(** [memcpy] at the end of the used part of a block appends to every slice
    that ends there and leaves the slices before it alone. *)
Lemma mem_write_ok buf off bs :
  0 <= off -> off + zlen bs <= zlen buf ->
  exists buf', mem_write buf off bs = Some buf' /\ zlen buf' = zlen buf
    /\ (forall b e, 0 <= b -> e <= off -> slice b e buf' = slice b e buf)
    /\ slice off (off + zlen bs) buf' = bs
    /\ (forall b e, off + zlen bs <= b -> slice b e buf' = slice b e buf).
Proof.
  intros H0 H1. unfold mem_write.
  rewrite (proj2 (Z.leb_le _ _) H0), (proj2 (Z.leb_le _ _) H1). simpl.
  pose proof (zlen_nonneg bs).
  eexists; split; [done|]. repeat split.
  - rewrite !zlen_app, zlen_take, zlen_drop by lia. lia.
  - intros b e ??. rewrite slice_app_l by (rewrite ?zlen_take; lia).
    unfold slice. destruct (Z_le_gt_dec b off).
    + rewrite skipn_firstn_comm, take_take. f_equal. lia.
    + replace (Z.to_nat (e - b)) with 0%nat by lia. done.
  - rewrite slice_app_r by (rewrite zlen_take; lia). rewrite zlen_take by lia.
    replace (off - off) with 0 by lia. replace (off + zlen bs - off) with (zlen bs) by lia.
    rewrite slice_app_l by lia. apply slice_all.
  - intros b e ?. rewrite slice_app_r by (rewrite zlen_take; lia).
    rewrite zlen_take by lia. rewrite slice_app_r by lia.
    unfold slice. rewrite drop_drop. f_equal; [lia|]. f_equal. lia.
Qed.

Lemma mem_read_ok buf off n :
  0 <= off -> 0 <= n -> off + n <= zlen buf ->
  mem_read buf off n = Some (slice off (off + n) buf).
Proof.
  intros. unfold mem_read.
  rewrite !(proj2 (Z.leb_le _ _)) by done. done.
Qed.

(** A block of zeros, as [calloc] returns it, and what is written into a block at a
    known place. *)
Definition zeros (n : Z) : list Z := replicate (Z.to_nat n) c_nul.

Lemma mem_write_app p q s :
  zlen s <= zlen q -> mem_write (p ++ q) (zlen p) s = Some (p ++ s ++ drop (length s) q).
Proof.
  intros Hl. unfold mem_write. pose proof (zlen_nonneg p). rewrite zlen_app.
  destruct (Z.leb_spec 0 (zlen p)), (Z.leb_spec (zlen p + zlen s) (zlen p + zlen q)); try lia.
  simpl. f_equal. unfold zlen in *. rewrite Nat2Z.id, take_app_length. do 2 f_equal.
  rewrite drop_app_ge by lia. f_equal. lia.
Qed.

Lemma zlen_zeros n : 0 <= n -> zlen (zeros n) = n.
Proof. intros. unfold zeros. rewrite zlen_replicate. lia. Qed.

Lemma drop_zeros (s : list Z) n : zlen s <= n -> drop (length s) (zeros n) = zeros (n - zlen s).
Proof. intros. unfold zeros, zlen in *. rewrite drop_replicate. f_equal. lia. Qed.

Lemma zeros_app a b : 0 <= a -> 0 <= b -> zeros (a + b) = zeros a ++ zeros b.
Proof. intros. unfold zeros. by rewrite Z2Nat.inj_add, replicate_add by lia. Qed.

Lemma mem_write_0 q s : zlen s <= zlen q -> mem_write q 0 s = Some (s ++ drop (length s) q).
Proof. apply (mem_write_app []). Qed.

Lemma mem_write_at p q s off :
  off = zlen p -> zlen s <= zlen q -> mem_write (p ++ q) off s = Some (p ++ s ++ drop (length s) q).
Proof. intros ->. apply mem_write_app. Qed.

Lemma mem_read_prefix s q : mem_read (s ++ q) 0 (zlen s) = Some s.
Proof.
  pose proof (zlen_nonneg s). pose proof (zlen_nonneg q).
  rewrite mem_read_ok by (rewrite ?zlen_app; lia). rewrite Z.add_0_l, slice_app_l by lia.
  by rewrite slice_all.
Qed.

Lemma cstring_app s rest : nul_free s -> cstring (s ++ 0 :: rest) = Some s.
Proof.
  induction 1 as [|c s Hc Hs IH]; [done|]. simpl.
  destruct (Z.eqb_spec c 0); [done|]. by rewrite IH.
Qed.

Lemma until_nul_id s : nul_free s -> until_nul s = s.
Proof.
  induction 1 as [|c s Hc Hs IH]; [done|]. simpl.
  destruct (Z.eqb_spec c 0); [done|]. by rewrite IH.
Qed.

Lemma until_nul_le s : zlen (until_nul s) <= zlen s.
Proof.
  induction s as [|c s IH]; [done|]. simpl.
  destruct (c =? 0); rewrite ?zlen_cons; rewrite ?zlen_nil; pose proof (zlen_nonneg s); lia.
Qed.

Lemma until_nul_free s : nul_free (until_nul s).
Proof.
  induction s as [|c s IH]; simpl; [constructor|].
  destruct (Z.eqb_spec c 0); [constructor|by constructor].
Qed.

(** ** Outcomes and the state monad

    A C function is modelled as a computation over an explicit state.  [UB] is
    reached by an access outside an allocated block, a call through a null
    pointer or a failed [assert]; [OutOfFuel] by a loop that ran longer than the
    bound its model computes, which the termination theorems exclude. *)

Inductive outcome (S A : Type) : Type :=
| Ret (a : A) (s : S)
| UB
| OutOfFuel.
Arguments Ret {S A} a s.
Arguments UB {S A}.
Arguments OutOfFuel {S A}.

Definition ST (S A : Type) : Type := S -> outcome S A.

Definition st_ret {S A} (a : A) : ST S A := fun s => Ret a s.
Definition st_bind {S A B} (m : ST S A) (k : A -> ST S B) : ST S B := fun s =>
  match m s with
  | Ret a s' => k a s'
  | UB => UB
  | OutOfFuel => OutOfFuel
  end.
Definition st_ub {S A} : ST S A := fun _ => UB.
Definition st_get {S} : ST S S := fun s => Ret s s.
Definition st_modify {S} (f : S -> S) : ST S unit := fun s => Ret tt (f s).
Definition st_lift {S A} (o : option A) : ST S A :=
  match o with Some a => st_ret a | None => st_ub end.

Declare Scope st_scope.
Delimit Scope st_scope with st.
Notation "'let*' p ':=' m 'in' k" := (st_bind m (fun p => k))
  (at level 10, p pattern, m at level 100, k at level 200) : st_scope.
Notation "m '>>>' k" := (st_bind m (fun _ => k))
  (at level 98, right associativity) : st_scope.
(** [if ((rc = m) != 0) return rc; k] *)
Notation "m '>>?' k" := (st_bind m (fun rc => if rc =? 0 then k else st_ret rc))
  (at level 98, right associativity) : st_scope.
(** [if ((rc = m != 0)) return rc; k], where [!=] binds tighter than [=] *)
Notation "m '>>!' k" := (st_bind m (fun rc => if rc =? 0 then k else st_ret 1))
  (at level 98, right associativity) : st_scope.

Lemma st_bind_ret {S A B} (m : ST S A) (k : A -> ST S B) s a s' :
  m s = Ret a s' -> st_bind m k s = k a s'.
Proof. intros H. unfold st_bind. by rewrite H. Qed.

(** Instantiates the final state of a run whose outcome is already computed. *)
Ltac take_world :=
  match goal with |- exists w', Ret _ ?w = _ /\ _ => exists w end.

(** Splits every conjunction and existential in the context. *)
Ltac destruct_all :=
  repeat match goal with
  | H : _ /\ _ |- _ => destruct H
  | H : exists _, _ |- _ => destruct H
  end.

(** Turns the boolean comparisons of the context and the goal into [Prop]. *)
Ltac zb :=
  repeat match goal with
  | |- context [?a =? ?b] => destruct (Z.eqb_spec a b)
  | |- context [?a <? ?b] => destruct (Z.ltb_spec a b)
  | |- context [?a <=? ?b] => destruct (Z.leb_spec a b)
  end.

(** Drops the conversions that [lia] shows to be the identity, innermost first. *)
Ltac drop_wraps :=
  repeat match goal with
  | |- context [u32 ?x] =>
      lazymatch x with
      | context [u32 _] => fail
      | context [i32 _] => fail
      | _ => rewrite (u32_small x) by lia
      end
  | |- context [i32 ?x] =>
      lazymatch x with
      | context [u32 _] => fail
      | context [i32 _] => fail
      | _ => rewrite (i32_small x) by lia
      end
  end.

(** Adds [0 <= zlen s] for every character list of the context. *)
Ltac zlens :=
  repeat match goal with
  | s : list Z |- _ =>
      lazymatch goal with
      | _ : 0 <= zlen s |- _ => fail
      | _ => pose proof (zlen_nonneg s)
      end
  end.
++++++
The answer should consist solely of the lines from the first line above through the one with "intros Hl. unfold", both included, repeated exactly.

▶ **ANSWER BELOW**:
(** [memcpy] at the end of the used part of a block appends to every slice
    that ends there and leaves the slices before it alone. *)
Lemma mem_write_ok buf off bs :
  0 <= off -> off + zlen bs <= zlen buf ->
  exists buf', mem_write buf off bs = Some buf' /\ zlen buf' = zlen buf
    /\ (forall b e, 0 <= b -> e <= off -> slice b e buf' = slice b e buf)
    /\ slice off (off + zlen bs) buf' = bs
    /\ (forall b e, off + zlen bs <= b -> slice b e buf' = slice b e buf).
Proof.
  intros H0 H1. unfold mem_write.
  rewrite (proj2 (Z.leb_le _ _) H0), (proj2 (Z.leb_le _ _) H1). simpl.
  pose proof (zlen_nonneg bs).
  eexists; split; [done|]. repeat split.
  - rewrite !zlen_app, zlen_take, zlen_drop by lia. lia.
  - intros b e ??. rewrite slice_app_l by (rewrite ?zlen_take; lia).
    unfold slice. destruct (Z_le_gt_dec b off).
    + rewrite skipn_firstn_comm, take_take. f_equal. lia.
    + replace (Z.to_nat (e - b)) with 0%nat by lia. done.
  - rewrite slice_app_r by (rewrite zlen_take; lia). rewrite zlen_take by lia.
    replace (off - off) with 0 by lia. replace (off + zlen bs - off) with (zlen bs) by lia.
    rewrite slice_app_l by lia. apply slice_all.
  - intros b e ?. rewrite slice_app_r by (rewrite zlen_take; lia).
    rewrite zlen_take by lia. rewrite slice_app_r by lia.
    unfold slice. rewrite drop_drop. f_equal; [lia|]. f_equal. lia.
Qed.

Lemma mem_read_ok buf off n :
  0 <= off -> 0 <= n -> off + n <= zlen buf ->
  mem_read buf off n = Some (slice off (off + n) buf).
Proof.
  intros. unfold mem_read.
  rewrite !(proj2 (Z.leb_le _ _)) by done. done.
Qed.

(** A block of zeros, as [calloc] returns it, and what is written into a block at a
    known place. *)
Definition zeros (n : Z) : list Z := replicate (Z.to_nat n) c_nul.

Lemma mem_write_app p q s :
  zlen s <= zlen q -> mem_write (p ++ q) (zlen p) s = Some (p ++ s ++ drop (length s) q).
Proof.
  intros Hl. unfold mem_write. pose proof (zlen_nonneg p). rewrite zlen_app.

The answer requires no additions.